The task:
Your task is to repeat exactly the lines below between the line holding "Lemma rows_allowed_step (rnd" and the line holding "In Sample.deny_d1_p2 [Sample.allow_d1_p2;", inclusive, and only those.

(Data items)

********

(** C2, amended. Two runs on the same input succeed or stop together and
    agree on everything but the [id] field of the rows: the same rows in the
    same order up to [id], the same tab, the same alerts (hence the same
    number of unassigned players). The [id] fields are the successive
    draws of [generateId] in each run ([generateCarpool_ids]). *)
Theorem regenerate_same_up_to_ids (rnd1 rnd2 : nat -> ID) (eventId : ID)
        (allPlayers : list Player.t) (rules : list Eligibility.t)
        (att : list EventAttendance.t) (led : list EventDriver.t) (w : World) :
  exists w1 w2,
    generateCarpool rnd1 eventId allPlayers rules att led w = Some w1 /\
    generateCarpool rnd2 eventId allPlayers rules att led w = Some w2 /\
    map forget_id (stored w1) = map forget_id (stored w2) /\
    map forget_id (shown w1) = map forget_id (shown w2) /\
    currentTab w1 = currentTab w2 /\
    alerts w1 = alerts w2.
Proof.
  destruct (activeDrivers led) as [|d l] eqn:Ha.
  - exists (alert noDriversMessage w), (alert noDriversMessage w).
    rewrite !generateCarpool_no_drivers by assumption.
    repeat split; auto. all: congruence.
  - assert (Hne : activeDrivers led <> []) by congruence.
    destruct (generateCarpool_run rnd1 eventId allPlayers rules att led w Hne)
      as (st1 & R1 & G1).
    destruct (generateCarpool_run rnd2 eventId allPlayers rules att led w Hne)
      as (st2 & R2 & G2).
    destruct (runPass_sim rnd1 rnd2 eventId rules (activeDrivers led)
                          (goingPlayers allPlayers att))
      as (s1 & s2 & R1' & R2' & (Hb & Hu & Hn)).
    rewrite R1 in R1'. rewrite R2 in R2'. injection R1' as <-. injection R2' as <-.
    eexists. eexists. split; [exact G1|]. split; [exact G2|]. simpl.
    split; [now rewrite !map_app, Hn|]. split; [exact Hn|]. split; [reflexivity|].
    now rewrite Hu.
Qed.

(* ------------------------------------------------------------------------- *)
(** ** Hard eligibility *)

Lemma feasible_allowed (rules : list Eligibility.t) (p : Player.t) (b : Bucket.t) :
  feasible rules p b = true -> isAllowed rules (Bucket.driverId b) (Player.id p) = true.
Proof. unfold feasible. intros H. now apply andb_true_iff in H. Qed.

Lemma rows_allowed_step (rnd : nat -> ID) (eventId : ID) (rules : list Eligibility.t)
      (done : list Player.t) (st : LoopState) (p : Player.t) (st' : LoopState) :
  (forall a, In a (newAssignments st) -> Assignment.driverId a <> unassigned ->
             isAllowed rules (Assignment.driverId a) (Assignment.playerId a) = true) ->
  processPlayer rnd eventId rules st p = Some st' ->
  (forall a, In a (newAssignments st') -> Assignment.driverId a <> unassigned ->
             isAllowed rules (Assignment.driverId a) (Assignment.playerId a) = true).
Proof.
  intros Hold E a Ha Hreal.
  destruct (processPlayer_cases rnd eventId rules st p)
    as [[_ E'] | (k & b & (_ & Hb & _) & E')]; rewrite E' in E; injection E as <-;
    simpl in Ha; apply in_app_or in Ha; destruct Ha as [Ha | [<- | []]]; auto.
  simpl. now apply feasible_allowed.
Qed.

Lemma no_rule_default (rules : list Eligibility.t) (did pid : ID) :
  (forall e, In e rules ->
             ~ (Eligibility.driverId e = did /\ Eligibility.playerId e = pid)) ->
  isAllowed rules did pid = true /\ getPreference rules did pid = none.
Proof.
  intros H.
  assert (F : find (rule_matches did pid) rules = None).
  { destruct (find (rule_matches did pid) rules) as [r|] eqn:E; auto.
    apply find_some in E. destruct E as [Hin Hm].
    apply rule_matches_iff in Hm. now apply H in Hin. }
  unfold isAllowed, getPreference. now rewrite F.
Qed.

(** C7, as stated, fails when the rule list holds two rules for one pair:
    with an allowing rule for (d1, p2) ahead of a forbidding rule for the
    same pair, the run seats p2 with d1 although a rule with
    [allowed = false] exists for that pair. *)
Lemma denied_pair_counterexample :
  In Sample.deny_d1_p2 [Sample.allow_d1_p2; Sample.deny_d1_p2] /\
  Eligibility.allowed Sample.deny_d1_p2 = false /\
  exists st,
    runPass Sample.ids Sample.ev [Sample.allow_d1_p2; Sample.deny_d1_p2]
            (activeDrivers [Sample.dana_drives])
            (goingPlayers [Sample.bob] [Sample.going Sample.bob]) = Some st /\
    In (Assignment.mk "id0" Sample.ev
                      (Eligibility.driverId Sample.deny_d1_p2)
                      (Eligibility.playerId Sample.deny_d1_p2) dir_both)
       (newAssignments st).
Proof.
  split; [right; now left|]. split; [reflexivity|].
  eexists. split; [vm_compute; reflexivity|]. now left.
Qed.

********

Your solution:
Lemma rows_allowed_step (rnd : nat -> ID) (eventId : ID) (rules : list Eligibility.t)
      (done : list Player.t) (st : LoopState) (p : Player.t) (st' : LoopState) :
  (forall a, In a (newAssignments st) -> Assignment.driverId a <> unassigned ->
             isAllowed rules (Assignment.driverId a) (Assignment.playerId a) = true) ->
  processPlayer rnd eventId rules st p = Some st' ->
  (forall a, In a (newAssignments st') -> Assignment.driverId a <> unassigned ->
             isAllowed rules (Assignment.driverId a) (Assignment.playerId a) = true).
Proof.
  intros Hold E a Ha Hreal.
  destruct (processPlayer_cases rnd eventId rules st p)
    as [[_ E'] | (k & b & (_ & Hb & _) & E')]; rewrite E' in E; injection E as <-;
    simpl in Ha; apply in_app_or in Ha; destruct Ha as [Ha | [<- | []]]; auto.
  simpl. now apply feasible_allowed.
Qed.

Lemma no_rule_default (rules : list Eligibility.t) (did pid : ID) :
  (forall e, In e rules ->
             ~ (Eligibility.driverId e = did /\ Eligibility.playerId e = pid)) ->
  isAllowed rules did pid = true /\ getPreference rules did pid = none.
Proof.
  intros H.
  assert (F : find (rule_matches did pid) rules = None).
  { destruct (find (rule_matches did pid) rules) as [r|] eqn:E; auto.
    apply find_some in E. destruct E as [Hin Hm].
    apply rule_matches_iff in Hm. now apply H in Hin. }
  unfold isAllowed, getPreference. now rewrite F.
Qed.

(** C7, as stated, fails when the rule list holds two rules for one pair:
    with an allowing rule for (d1, p2) ahead of a forbidding rule for the
    same pair, the run seats p2 with d1 although a rule with
    [allowed = false] exists for that pair. *)
Lemma denied_pair_counterexample :
  In Sample.deny_d1_p2 [Sample.allow_d1_p2; Sample.deny_d1_p2] /\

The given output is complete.